• LPG tankers and oil companies are not following guidelines

    District administration had come out with 10 norms for them to follow. Rounds of official meetings to make oil companies and transporters of liquefied petroleum gas (LPG) take precautionary measures to prevent accidents on highways in Dakshina Kannada have not yielded desired results. It came to the fore in the Karnataka Development Programme review meeting presided over by B. Ramanath Rai, Minister in-charge of Dakshina Kannada here on Monday.

    Additional Deputy Commissioner Kumar told the meeting that the district administration had given 10 guidelines to them to follow. But none of them had been adhered to. They had been told to identify two acres between Mangaluru and Shiradi for developing it as a truck terminal. The companies and transporters had to keep an additional emergency rescue vehicle. The LPG tankers should have had one more additional driver to make it a three-member crew (two drivers and a cleaner). They had been asked to fix speed governors and connect a vehicle tracking system to the office of Superintendent of Police. They had been asked to set up a quick response team and keep a crane ready for rescue operations. But none of the guidelines had become a reality. “They have not yet given positive commitment,” he said.

    A.B. Ibrahim, Deputy Commissioner, said that about 1,800 tankers plied on the highways in the district daily. He said an LPG tanker from Mangaluru to Hassan toppled at Addahole on NH 75 on Sunday. It was a cause for concern. There is a ban on the movement of LPG tankers in the district between 10 p.m. and 6 a.m. Ivan D’Souza, MLC, and B.A. MohiuddinBava, MLA, took the officials of the National Highways Authority of India (NHAI) to task for water-logging on the highways between B.C. Road and Mangaluru and between Talapady and Udupi. They questioned what sort of engineering the NHAI was following.

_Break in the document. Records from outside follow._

Lemma poll_quiet fuel startTime operation env s :
  quiet_run s (snd (poll fuel startTime operation env s)).
Proof.
  destruct (poll fuel startTime operation env s) as [r s'] eqn:Hrun.
  apply poll_effects in Hrun. destruct Hrun as [Hfs [evs [Htr [Hall _]]]].
  split; [exact Hfs|]. exists evs. split; [exact Htr|].
  eapply loop_event_no_write; eassumption.
Qed.

(** The part after the loop ends in one of four ways; it writes a file
    only when it succeeds. *)
Lemma finish_video_ending modelId aspectRatio operation env s :
  video_ending env Exn False s (snd (finish_video modelId aspectRatio operation env s))
    (fst (finish_video modelId aspectRatio operation env s)).
Proof.
  unfold finish_video. run_handler.
  destruct (select_samples operation) as [|sample rest].
  { apply ending_empty. quiet_leaf s. }
  destruct (JS.truthy (v ← Sample.video sample; Video.uri v)).
  2: { apply ending_empty. quiet_leaf s. }
  destruct (fetch_reply env _) as [latency [e|resp]]; run_handler.
  { apply ending_thrown. quiet_leaf s. }
  destruct (FetchResponse.ok resp); run_handler.
  2: { apply ending_download_failed. quiet_leaf s. }
  destruct (FetchResponse.arrayBuffer resp) as [e|videoBuffer]; run_handler.
  { apply ending_thrown. quiet_leaf s. }
  match goal with
  | |- context [writeFileSync_error env ?f ?b] =>
      destruct (writeFileSync_error env f b) as [e|]
  end; run_handler.
  - apply ending_write_thrown. split; [reflexivity|].
    eexists [_; _; _], [], _, _, _. repeat split.
  - eapply ending_success. split; [reflexivity|].
    eexists [_; _; _], [_], _. repeat split.
Qed.

(** The loop returns from inside only with the time-out response, for the
    operation it holds at that moment. *)
Lemma poll_returns_timed_out fuel : forall startTime operation env s response s',
  poll fuel startTime operation env s = (Val (inl response), s') ->
  exists operation', response = timed_out_response operation'.
Proof.
  induction fuel as [|fuel IH]; intros startTime operation env s response s' Hrun.
  - cbn [poll] in Hrun. destruct (Operation.done operation); discriminate.
  - rewrite poll_round in Hrun.
    destruct (Operation.done operation); [discriminate|].
    destruct (maxWait <? clock s - startTime).
    { inversion Hrun; subst. eexists; reflexivity. }
    cbn zeta in Hrun.
    destruct (snd (getVideosOperation_reply env (polls s) operation)); [discriminate|].
    eapply IH; eassumption.
Qed.

(** A finished part widens to any condition of starvation. *)
Lemma video_ending_weaken env thrown (starved : Prop) s s' r :
  video_ending env thrown False s s' r -> video_ending env thrown starved s s' r.
Proof.
  intros Hend. destruct Hend.
  - eapply ending_success; eassumption.
  - apply ending_timed_out; assumption.
  - apply ending_empty; assumption.
  - apply ending_download_failed; assumption.
  - apply ending_thrown; assumption.
  - apply ending_write_thrown; assumption.
  - contradiction.
Qed.

Lemma generateVideo_body_ending fuel params prompt aspectRatio modelId env s r s' :
  generateVideo_body fuel params prompt aspectRatio modelId env s = (r, s') ->
  video_ending env Exn (fuel < poll_fuel)%nat s s' r.
Proof.
  unfold generateVideo_body. intros Hrun.
  unfold bind at 1 in Hrun. unfold console_error at 1 in Hrun. unfold emit at 1 in Hrun.
  unfold bind at 1 in Hrun. unfold console_error at 1 in Hrun. unfold emit at 1 in Hrun.
  cbn [clock fs polls trace] in Hrun.
  set (s2 := mkState (clock s) (fs s) (polls s) _) in Hrun.
  assert (Hq2 : quiet_run s s2) by (subst s2; quiet_leaf s).
  apply (video_ending_after _ _ _ s s2); [exact Hq2|]. clearbody s2. clear Hq2.
  unfold bind at 1 in Hrun.
  pose proof (submit_quiet params modelId prompt (Config.mk aspectRatio) env s2) as Hq1.
  pose proof (submit_returns params modelId prompt (Config.mk aspectRatio) env s2) as Hr1.
  destruct (submit params modelId prompt (Config.mk aspectRatio) env s2) as [r1 s1].
  cbn [fst snd] in Hq1, Hr1.
  destruct r1 as [operation|e|].
  2: { inversion Hrun; subst. apply ending_thrown. exact Hq1. }
  2: { contradiction. }
  apply (video_ending_after _ _ _ s2 s1); [exact Hq1|]. clear Hq1 Hr1.
  unfold bind at 1 in Hrun. unfold console_error at 1 in Hrun. unfold emit at 1 in Hrun.
  unfold bind at 1 in Hrun. cbn [Date_now clock fs polls trace] in Hrun.
  set (s3 := mkState (clock s1) (fs s1) (polls s1) _) in Hrun.
  assert (Hq3 : quiet_run s1 s3) by (subst s3; quiet_leaf s1).
  assert (Hclock : clock s3 = clock s1) by reflexivity.
  apply (video_ending_after _ _ _ s1 s3); [exact Hq3|]. clearbody s3. clear Hq3.
  unfold bind at 1 in Hrun.
  pose proof (poll_quiet fuel (clock s1) operation env s3) as Hq4.
  pose proof (poll_fuel_enough fuel (clock s1) operation env s3) as Hr4.
  destruct (poll fuel (clock s1) operation env s3) as [r4 s4] eqn:Hpoll.
  cbn [fst snd] in Hq4, Hr4.
  destruct r4 as [[response|operation']|e|]; cbn [ret] in Hrun.
  - inversion Hrun; subst.
    apply poll_returns_timed_out in Hpoll. destruct Hpoll as [operation' ->].
    apply ending_timed_out. exact Hq4.
  - apply (video_ending_after _ _ _ s3 s4); [exact Hq4|].
    pose proof (finish_video_ending modelId aspectRatio operation' env s4) as Hfin.
    rewrite Hrun in Hfin. apply video_ending_weaken. exact Hfin.
  - inversion Hrun; subst. apply ending_thrown. exact Hq4.
  - inversion Hrun; subst. apply ending_out_of_fuel; [|exact Hq4].
    destruct (le_lt_dec poll_fuel fuel) as [Hfuel|Hfuel]; [|exact Hfuel].
    exfalso. apply Hr4; [|  |reflexivity].
    + unfold poll_fuel in Hfuel. lia.
    + rewrite Hclock. unfold poll_fuel in Hfuel. unfold maxWait, pollInterval. lia.
Qed.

    Expressing concern over increasing accidents on the highways, Rai instructed the Police and Transport departments and the NHAI to work in coordination to take preventive steps. Ivan D’Souza, MLC, alleged here on Monday that though movement of tankers transporting cooking gas or LPG on the highways in Dakshina Kannada is banned between 10 p.m. and 6 a.m., the police are allowing it by taking bribe. At a Karnataka Development Programme review meeting here on Monday, he said that recently crew of a tanker near Uppinangady told him that if bribed Rs. 500 police allow movement of tankers during night. The MLC said that when he noticed a LPG tanker on the highway near Uppinangady recently, he stopped it and questioned how it could ply during night. The crew revealed that they could ply by bribing.